Another alternative is to try frozen and canned vegetables. These can be purchased in bulk when they go on sale, and it is worth the trip to another neighborhood to take advantage of sales like the ShopRite can can sale. However, canned vegetables are often high in sodium. To eliminate most of this excess sodium wash the vegetable thoroughly before use. Canned veggies are great for soups, and baked goods. Frozen veggies work great in soups and stir fries.

Meat and Chicken:
This is a complicated item since I have special dietary requirements. However, the best thing to do is to buy these items in bulk at other boroughs, take them home and split them into portion sized packages and freeze them raw. I actually have a second freezer for this purpose. I do not pay for electricity, but if you do make sure your second freezer is energy efficient. This protects the planet and your electric bill. Some foods actually freeze really well in marinades that can then be defrosted and immediately cooked. Portioning into individual packets lets you thaw just what you need. Make sure to label items well with a sharpie and use heavy duty foil and freezer proof bags.

 There is no way to avoid purchasing milk and eggs in the area where you live or work. However, you can choose your store wisely. If you live in NYC your best bet is to go to a national chain drug store like Walgreen's. This is because prices for these staples are set on a national level not an individual one.

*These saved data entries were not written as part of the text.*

Lemma scanned_sets t t' tn keys rows : read_set_ t' = read_set_ t -> write_set_ t' = write_set_ t ->
  scanned t' tn keys rows -> scanned t tn keys rows.
Proof.
  intros Hr Hw [Hk Hrs Ho]. split; [done| |].
  - apply (Forall_impl _ _ _ Hrs). intros row. unfold row_ok. by rewrite (own_row_sets t t').
  - intros k s. rewrite <- (own_row_sets t t') by done. apply Ho.
Qed.

(** The rows grow by what a round or the rest of a scan adds. *)
Definition adds (t : Tx) (tn : bytestring) (keys : list bytestring) (rows rows' : list (bytestring * Value))
    (total total' : Z) : Prop :=
  ∃ new, rows' = rows ++ new ∧ total' = total + zlen new ∧ scanned t tn keys new.

Lemma adds_nothing t tn rows total : adds t tn [] rows rows total total.
Proof. exists []. split; [by rewrite app_nil_r|]. split; [zl|apply scanned_nil]. Qed.

Lemma adds_skip t tn k rows total :
  (∀ s, own_row t tn k = Some s -> DataItem.IsPrimaryInitialized (Snapshot.data_item_copy s) = false) ->
  adds t tn [k] rows rows total total.
Proof.
  intros H. exists []. split; [by rewrite app_nil_r|]. split; [zl|]. apply scanned_skip; [done|apply scanned_nil].
Qed.

Lemma adds_row t tn k v rows total : row_ok t tn (k, v) -> adds t tn [k] rows (rows ++ [(k, v)]) total (total + 1).
Proof. intros H. exists [(k, v)]. split; [done|]. split; [zl|]. apply scanned_row; [done|apply scanned_nil]. Qed.

Lemma scanned_app t tn k1 k2 r1 r2 : scanned t tn k1 r1 -> scanned t tn k2 r2 -> scanned t tn (k1 ++ k2) (r1 ++ r2).
Proof.
  intros [Ha Hb Hc] [Ha' Hb' Hc']. split.
  - rewrite map_app. by apply sublist_app.
  - by apply Forall_app.
  - intros k s [Hk|Hk]%elem_of_app Hs Hi; apply elem_of_app; [left; by apply Hc|right; by apply Hc'].
Qed.

Lemma adds_trans t t' tn k ks r1 r2 r3 n1 n2 n3 : read_set_ t' = read_set_ t -> write_set_ t' = write_set_ t ->
  adds t tn [k] r1 r2 n1 n2 -> adds t' tn ks r2 r3 n2 n3 -> adds t tn (k :: ks) r1 r3 n1 n3.
Proof.
  intros Hr Hw (a & -> & -> & Ha) (b & -> & -> & Hb). exists (a ++ b). split; [by rewrite app_assoc|].
  split; [zl|]. apply (scanned_app _ _ [k]); [done|]. by eapply scanned_sets.
Qed.

Lemma own_row_write t tn k i s : first_in_set (write_set_ t) tn [] k = Some (i, s) -> own_row t tn k = Some s.
Proof. intros H. unfold own_row, own. simpl. by rewrite H. Qed.

Lemma own_row_read t tn k o : first_in_set (write_set_ t) tn [] k = None ->
  first_in_set (read_set_ t) tn [] k = o -> own_row t tn k = snd <$> o.
Proof. intros Hw Hr. unfold own_row, own. simpl. by rewrite Hw, Hr. Qed.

For cheeses, I usually purchase in bulk when I go shopping for meat and freeze. You'd be surprised how well mozarella and muenster cheese freeze. Mozzarella can be grated and then frozen in a zip-lock for convenient use. For the best price, buy large blocks and cut them into smaller pieces before freezing. I would NOT freeze Goat cheese or feta. In my area the best place for these items is Costco, if you happen to have a membership or a friend willing to take you.

Everything Else:
This strategy is going to sound mean, but generally grocery store prices are driven by afluence of the neighborhood they are located in. If you want cheap shelf stable products the best thing to do is find a poor area and go to their grocery store. I like the various stores in Harlem. Another good move is to stock up on sales at stores like Shop Rite. Since these products are shelf stable you can usually get away with making 3 or 4 bulk buying trips a year. Keep everything in air tight containers once opened to prevent spoilage and bug infestation.

In addition if you keep an eye on the circulars of those National Chain drugstores you will notice that many sale prices are also determined on a national level. When Walgreens or CVS has a sale, it's good. I buy all my flour during Walgreens baking week. Note that Duane Reed is a drug store invented for NYC and not a national brand, so their sales are usually not that remarkable.

All this sometimes means a change in cooking styles - using some odd vegetables, cooking squash 30 different ways, canning/preserving summer vegetables for later use, using cans etc. But it can be very worth it. Plus I will be posting recipes to help you!